[[ Data open ]]

Lemma map_ok f k T o l : f_map f = Some (k, T) -> Forall (fun kv => wt env T (snd kv)) l ->
  (ty_message T = None -> is_bytes T = true -> Forall (fun kv => snd kv <> VZero) l) ->
  Forall (fun kv => method_ok (snd kv)) l ->
  norm (exec_copy rec (emitFieldCopyImpl f) (VMap o l)) = norm (spec (type_in (PlainSlot f)) (VMap o l)) /\
  owned (exec_copy rec (emitFieldCopyImpl f) (VMap o l)) = true.
Proof using.
  intros Hm Hw Hnil Hok. unfold emitFieldCopyImpl. rewrite Hm.
  assert (Hty : forall n, type_in (PlainSlot f) n = message_in T) by (intros n; simpl; by rewrite Hm).
  rewrite (redact_ext (VMap o l) _ _ Hty). cbn [redact].
  set (e := match ty_message T with Some t => _ | None => _ end).
  assert (Hall : Forall (fun kv => exists x, exec_elem rec e kv = [(fst kv, x)] /\
    norm x = norm (spec (fun _ => message_in T) (snd kv)) /\ owned x = true) l).
  { rewrite Forall_forall in Hw, Hok. apply Forall_forall. intros kv Hkv. specialize (Hw kv Hkv). specialize (Hok kv Hkv).
    destruct (message_in T) as [t|] eqn:Hin.
    - pose proof (message_in_Some _ _ Hin) as [Ht Hk]. subst e. rewrite Ht, Hk. simpl. eexists. split; [done|].
      by eapply Hok.
    - rewrite (redact_leaf T) by done. subst e. destruct (message_in_None _ Hin) as [Ht|(t & Ht & Hk)]; rewrite Ht.
      + destruct (is_bytes T) eqn:Hb.
        * specialize (Hnil Ht eq_refl). rewrite Forall_forall in Hnil. specialize (Hnil kv Hkv).
          simpl. destruct Hw as [| |T o' b| |]; try congruence. eexists. split; [done|].
          eapply copy_bytes_ok; [by apply wt_bytes|done|done].
        * simpl. destruct kv as [k' x]. exists x. split; [done|]. split; [done|]. by eapply leaf_owned.
      + rewrite Hk. simpl. destruct kv as [k' x]. exists x. split; [done|]. split; [done|]. by eapply wkt_owned. }
  destruct (entries_ok _ _ _ Hall) as (E1 & E2 & E3). destruct l as [|x l]; [done|].
  cbn [exec_copy]. change (flat_map (fun kv => exec_elem rec e kv) (x :: l)) with (flat_map (exec_elem rec e) (x :: l)).
  destruct (flat_map (exec_elem rec e) (x :: l)) as [|y l'] eqn:Ef; [by destruct E3|]. split; [|exact E2].
  cbn [norm map]. f_equal. exact E1.
Qed.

[[ Data closed ]]

Assignment
Repeat only the stretch of lines starting at the one containing "destruct (entries_ok _" and running to the final line of the entries above.

Exercise result
  destruct (entries_ok _ _ _ Hall) as (E1 & E2 & E3). destruct l as [|x l]; [done|].
  cbn [exec_copy]. change (flat_map (fun kv => exec_elem rec e kv) (x :: l)) with (flat_map (exec_elem rec e) (x :: l)).
  destruct (flat_map (exec_elem rec e) (x :: l)) as [|y l'] eqn:Ef; [by destruct E3|]. split; [|exact E2].
  cbn [norm map]. f_equal. exact E1.
Qed.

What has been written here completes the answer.